[Task description] Each record must be repeated exactly. None may be dropped.

[Collected data entries]
____________
(* ===== verification/SchemaActions.v ===== *)
(** * SchemaActions.js: the tree of catalogs, schemas and tables

    The tree is built from the server's list of (catalog, schemas) entries,
    which may repeat; a schema starts with a deferred list of tables, fetched
    when it is opened. *)

From S2P Require Import Prelude JsString Http.

Inductive dataType := ROOT | CATALOG | SCHEMA | TABLE.

#[export] Instance dataType_eq_dec : EqDecision dataType.
Proof. solve_decision. Defined.

Record Table := { t_name : string; t_catalog : string; t_schema : string; t_fqn : string }.

(** The children of a schema: a closure that fetches a url, or its tables. *)
Inductive SchemaChildren :=
  | Deferred (url : string)
  | Tables (tables : list Table).

Record Schema := { s_name : string; s_catalog : string; s_fqn : string; s_children : SchemaChildren }.
Record Catalog := { c_name : string; c_fqn : string; c_children : list Schema }.

(** The entry of a table in the server's answer. *)
Record TableEntry := { connectorId : string; e_schema : string; e_table : string; e_fqn : string }.

(** The node a refresh is asked for. *)
Record Item := { i_type : dataType; i_name : string; i_catalog : string }.

(** lodash's [find] with [{name: s}], as the position of the object it returns
    among objects of the given names. *)
Class FindByName := find_pos : list string -> string -> option nat.
Class FindByNameLaw `{FindByName} : Prop :=
  find_pos_first names s : find_pos names s = fst <$> list_find (fun x => x = s) names.

Section Actions.
Context `{FindByName}.

Definition tablesUrl (catalog schema : string) : string :=
  "../api/metadata/tables/" ++ catalog ++ "/" ++ schema.

Definition fetchCatalogs : Request := get "../api/metadata/catalogs".
Definition fetchOnlySchema (catalog : string) : Request := get ("../api/metadata/schemas/" ++ catalog).
Definition fetchTable (catalog schema : string) : Request := get (tablesUrl catalog schema).

(** The request of deleteCatalog, and what its settlement is reported as. *)
Definition deleteCatalogRequest (catalogName : string) : Request :=
  {| method := "DELETE"; url := "../v1/catalog/" ++ catalogName; contentType := None; body := None |}.

Definition deleteCatalog {J} (typeErrorText : string) (sent : result J) : ActionResult :=
  match sent with
  | Ok _ => {| succeeded := true; message := "Success" |}
  | Throw (ErrorMsg m) => {| succeeded := false; message := m |}
  | Throw TypeError => {| succeeded := false; message := typeErrorText |}
  end.

Definition newCatalog (name : string) : Catalog :=
  {| c_name := name; c_fqn := "schematree-catalog." ++ name; c_children := [] |}.

Definition newSchema (catalog name : string) : Schema :=
  {| s_name := name; s_catalog := catalog; s_fqn := "schematree-schema." ++ catalog ++ "." ++ name;
     s_children := Deferred (tablesUrl catalog name) |}.

Definition newTable (entry : TableEntry) : Table :=
  {| t_name := e_table entry; t_catalog := connectorId entry; t_schema := e_schema entry;
     t_fqn := e_fqn entry |}.

(** What a deferred list of tables resolves to. *)
Definition loadTables (data : list TableEntry) : list Table := newTable <$> data.

Definition addSchema (catalog : string) (schemas : list Schema) (schemaName : string) : list Schema :=
  match find_pos (s_name <$> schemas) schemaName with
  | None => (schemas ++ [newSchema catalog schemaName])%list
  | Some _ => schemas
  end.

(** The inner loop over [entry.schemas], on the catalog object. *)
Definition addSchemas (schemaNames : list string) (catalog : Catalog) : Catalog :=
  {| c_name := c_name catalog; c_fqn := c_fqn catalog;
     c_children := fold_left (addSchema (c_name catalog)) schemaNames (c_children catalog) |}.

Definition addEntry (catalogs : list Catalog) (entry : string * list string) : list Catalog :=
  let '(catalogName, schemaNames) := entry in
  match find_pos (c_name <$> catalogs) catalogName with
  | Some i => alter (addSchemas schemaNames) i catalogs
  | None => (catalogs ++ [addSchemas schemaNames (newCatalog catalogName)])%list
  end.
____________
[Task result]
(* ===== verification/SchemaActions.v ===== *)
(** * SchemaActions.js: the tree of catalogs, schemas and tables

    The tree is built from the server's list of (catalog, schemas) entries,
    which may repeat; a schema starts with a deferred list of tables, fetched
    when it is opened. *)

From S2P Require Import Prelude JsString Http.

Inductive dataType := ROOT | CATALOG | SCHEMA | TABLE.

#[export] Instance dataType_eq_dec : EqDecision dataType.
Proof. solve_decision. Defined.

Record Table := { t_name : string; t_catalog : string; t_schema : string; t_fqn : string }.

(** The children of a schema: a closure that fetches a url, or its tables. *)
Inductive SchemaChildren :=
  | Deferred (url : string)
  | Tables (tables : list Table).

Record Schema := { s_name : string; s_catalog : string; s_fqn : string; s_children : SchemaChildren }.
Record Catalog := { c_name : string; c_fqn : string; c_children : list Schema }.

(** The entry of a table in the server's answer. *)
Record TableEntry := { connectorId : string; e_schema : string; e_table : string; e_fqn : string }.

(** The node a refresh is asked for. *)
Record Item := { i_type : dataType; i_name : string; i_catalog : string }.

(** lodash's [find] with [{name: s}], as the position of the object it returns
    among objects of the given names. *)
Class FindByName := find_pos : list string -> string -> option nat.
Class FindByNameLaw `{FindByName} : Prop :=
  find_pos_first names s : find_pos names s = fst <$> list_find (fun x => x = s) names.

Section Actions.
Context `{FindByName}.

Definition tablesUrl (catalog schema : string) : string :=
  "../api/metadata/tables/" ++ catalog ++ "/" ++ schema.

Definition fetchCatalogs : Request := get "../api/metadata/catalogs".
Definition fetchOnlySchema (catalog : string) : Request := get ("../api/metadata/schemas/" ++ catalog).
Definition fetchTable (catalog schema : string) : Request := get (tablesUrl catalog schema).

(** The request of deleteCatalog, and what its settlement is reported as. *)
Definition deleteCatalogRequest (catalogName : string) : Request :=
  {| method := "DELETE"; url := "../v1/catalog/" ++ catalogName; contentType := None; body := None |}.

Definition deleteCatalog {J} (typeErrorText : string) (sent : result J) : ActionResult :=
  match sent with
  | Ok _ => {| succeeded := true; message := "Success" |}
  | Throw (ErrorMsg m) => {| succeeded := false; message := m |}
  | Throw TypeError => {| succeeded := false; message := typeErrorText |}
  end.

Definition newCatalog (name : string) : Catalog :=
  {| c_name := name; c_fqn := "schematree-catalog." ++ name; c_children := [] |}.

Definition newSchema (catalog name : string) : Schema :=
  {| s_name := name; s_catalog := catalog; s_fqn := "schematree-schema." ++ catalog ++ "." ++ name;
     s_children := Deferred (tablesUrl catalog name) |}.

Definition newTable (entry : TableEntry) : Table :=
  {| t_name := e_table entry; t_catalog := connectorId entry; t_schema := e_schema entry;
     t_fqn := e_fqn entry |}.

(** What a deferred list of tables resolves to. *)
Definition loadTables (data : list TableEntry) : list Table := newTable <$> data.

Definition addSchema (catalog : string) (schemas : list Schema) (schemaName : string) : list Schema :=
  match find_pos (s_name <$> schemas) schemaName with
  | None => (schemas ++ [newSchema catalog schemaName])%list
  | Some _ => schemas
  end.

(** The inner loop over [entry.schemas], on the catalog object. *)
Definition addSchemas (schemaNames : list string) (catalog : Catalog) : Catalog :=
  {| c_name := c_name catalog; c_fqn := c_fqn catalog;
     c_children := fold_left (addSchema (c_name catalog)) schemaNames (c_children catalog) |}.

Definition addEntry (catalogs : list Catalog) (entry : string * list string) : list Catalog :=
  let '(catalogName, schemaNames) := entry in
  match find_pos (c_name <$> catalogs) catalogName with
  | Some i => alter (addSchemas schemaNames) i catalogs
  | None => (catalogs ++ [addSchemas schemaNames (newCatalog catalogName)])%list
  end.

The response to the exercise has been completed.